PROBLEM TO WORK ON:
Look through the entries. Copy each line that has the word "endswith".

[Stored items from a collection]
::::

(** A cast for the worked examples: 24 hexadecimal digits, read as a
    number. *)
Definition hexValue (c : ascii) : option N :=
  let n := N_of_ascii c in
  if isDigit c then Some (n - 48)%N
  else if isLowerHexLetter c then Some (n - 87)%N
  else if isUpperHexLetter c then Some (n - 55)%N
  else None.

Fixpoint hexNumber (acc : N) (s : string) : option N :=
  match s with
  | EmptyString => Some acc
  | String c rest =>
      match hexValue c with
      | Some v => hexNumber (16 * acc + v)%N rest
      | None => None
      end
  end.

Definition sampleCast (s : string) : option ObjectId :=
  if String.length s =? 24 then hexNumber 0%N s else None.

(** A regular expression engine for the worked examples: every pattern is
    a literal, found anywhere in the subject, letter case ignored. *)
Definition literalRegex (pattern : string) : option (string -> bool) :=
  Some (fun subject =>
          match String.index 0 (toLowerCase pattern) (toLowerCase subject) with
          | Some _ => true
          | None => false
          end).

(** Three documents: two of [maker]'s in one batch, one of [rival]'s in
    another. *)
Definition makerFirst : IQRCode :=
  {| _id := 1%N; code := "aaaaaaaa01"; status := Some UNREDEEMED;
     generatedBy := 201%N; batchId := "batch_m";
     quantity := 2; batchNumber := 1; isActive := Some true;
     redeemedAt := None; redeemedBy := None; metadata := MObject [];
     createdAt := Some 1000%N; updatedAt := Some 1000%N |}.
Definition makerSecond : IQRCode :=
  {| _id := 2%N; code := "aaaaaaaa02"; status := Some UNREDEEMED;
     generatedBy := 201%N; batchId := "batch_m";
     quantity := 2; batchNumber := 2; isActive := Some true;
     redeemedAt := None; redeemedBy := None; metadata := MObject [];
     createdAt := Some 1000%N; updatedAt := Some 1000%N |}.
Definition rivalOnly : IQRCode :=
  {| _id := 3%N; code := "bbbbbbbb01"; status := Some UNREDEEMED;
     generatedBy := 202%N; batchId := "batch_r";
     quantity := 1; batchNumber := 1; isActive := Some true;
     redeemedAt := None; redeemedBy := None; metadata := MObject [];
     createdAt := Some 2000%N; updatedAt := Some 2000%N |}.
(** * Extremis: the DMG background generator

    A verification development for [scripts/create-dmg-background.py].

    The script builds an SVG document from a width and a height, writes it
    next to the requested output, asks the Quick Look thumbnailer
    ([qlmanage]) to rasterise it, and either moves the thumbnail to the
    requested path or keeps the SVG.

    Layout of the development:
    - [PyStr]: the Python string operations the script calls
      ([str.replace], [str(int)], [os.path.dirname], ...);
    - [Scan]: occurrence counting and a tiny tag/attribute reader, used to
      state facts about the generated document;
    - [Xml]: a reader that makes a tree of a well-formed document;
    - [Os]: files, directories, exceptions and the calls of [os],
      [subprocess] and [open] that the script performs;
    - the script itself ([svg_content], [svg_path], [create_background]),
      some machines to run it on, and an outline of the document;
    - facts about the strings, the reader and the system calls;
    - the properties of the document (C5, C6, C7), of the paths (C8, C10)
      and of what a call leaves behind (C1, C2, C3, C4, C9);
    - further properties of a call, the paths, the document and the entry
      point (X1 to X12). *)

From Stdlib Require Import ZArith String Ascii List DecimalString DecimalZ
  DecimalPos Lia.
From stdpp Require Import gmap strings.

Local Open Scope string_scope.

(* ===================================================================== *)
(** * Python strings *)
(* ===================================================================== *)

Module PyStr.

(** [s[n:]] *)
Fixpoint slice_from (n : nat) (s : string) : string :=
  match n, s with
  | O, _ => s
  | S _, "" => ""
  | S k, String _ s' => slice_from k s'
  end.

(** [s.startswith(pat)] *)
Fixpoint startswith (pat s : string) : bool :=
  match pat, s with
  | "", _ => true
  | String _ _, "" => false
  | String a pat', String b s' => Ascii.eqb a b && startswith pat' s'
  end.

(** [s.endswith(suf)]: some suffix of [s] is [suf]. *)
Fixpoint endswith (suf s : string) : bool :=
  String.eqb s suf ||
  match s with
  | "" => false
  | String _ s' => endswith suf s'
  end.

(** The scanning loop of [str.replace] for a non-empty [old]: walk [s] from
    the left; at a position where [old] starts, emit [new] and skip the
    rest of that occurrence ([skip] characters still to be passed over);
    elsewhere copy the character. *)
Fixpoint replace_scan (old new : string) (skip : nat) (s : string) : string :=
  match s with
  | "" => ""
  | String c s' =>
      match skip with
      | S k => replace_scan old new k s'
      | O =>
          if startswith old s
          then new +:+ replace_scan old new (Nat.pred (String.length old)) s'
          else String c (replace_scan old new 0 s')
      end
  end.
Definition is_cleanup (op : Op) : bool :=
  match op with Cleanup => true | _ => false end.

End ResourceManager.

(* ===================================================================== *)
(** * A plugin to run the server against                                  *)
(* ===================================================================== *)

Module Probe.
Import Json PluginServer.
Local Open Scope string_scope.

(** The lifecycle states of the contract. *)
Inductive PluginState : Type := Uninitialized | Initialized | Running | Stopped.

(** A plugin that remembers the last lifecycle call it received and
    answers [HealthCheck] and [HandleRequest] from two tables.  Like the
    dashboard plugin, its [Start] and [Stop] return nil whatever came
    before. *)
Definition scripted (health : string -> error) (execute : string -> string * error)
  : PluginAPI PluginState :=
  {| Initialize := fun _ _ => (None, Initialized);
     Start := fun _ _ => (None, Running);
     Stop := fun _ => (None, Stopped);
     GetInfo := fun st => (literal [("name", JStr "probe")], st);
     HandleRequest := fun _ _ body st => (execute body, st);
     HealthCheck := fun name st => (health name, st) |}.

(** Every check fails with the given text; [HandleRequest] echoes its body. *)
Definition failing (text : string) : PluginAPI PluginState :=
  scripted (fun _ => Some text) (fun body => (body, None)).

::::

REPLY:
(** [s.endswith(suf)]: some suffix of [s] is [suf]. *)
Fixpoint endswith (suf s : string) : bool :=
  | String _ s' => endswith suf s'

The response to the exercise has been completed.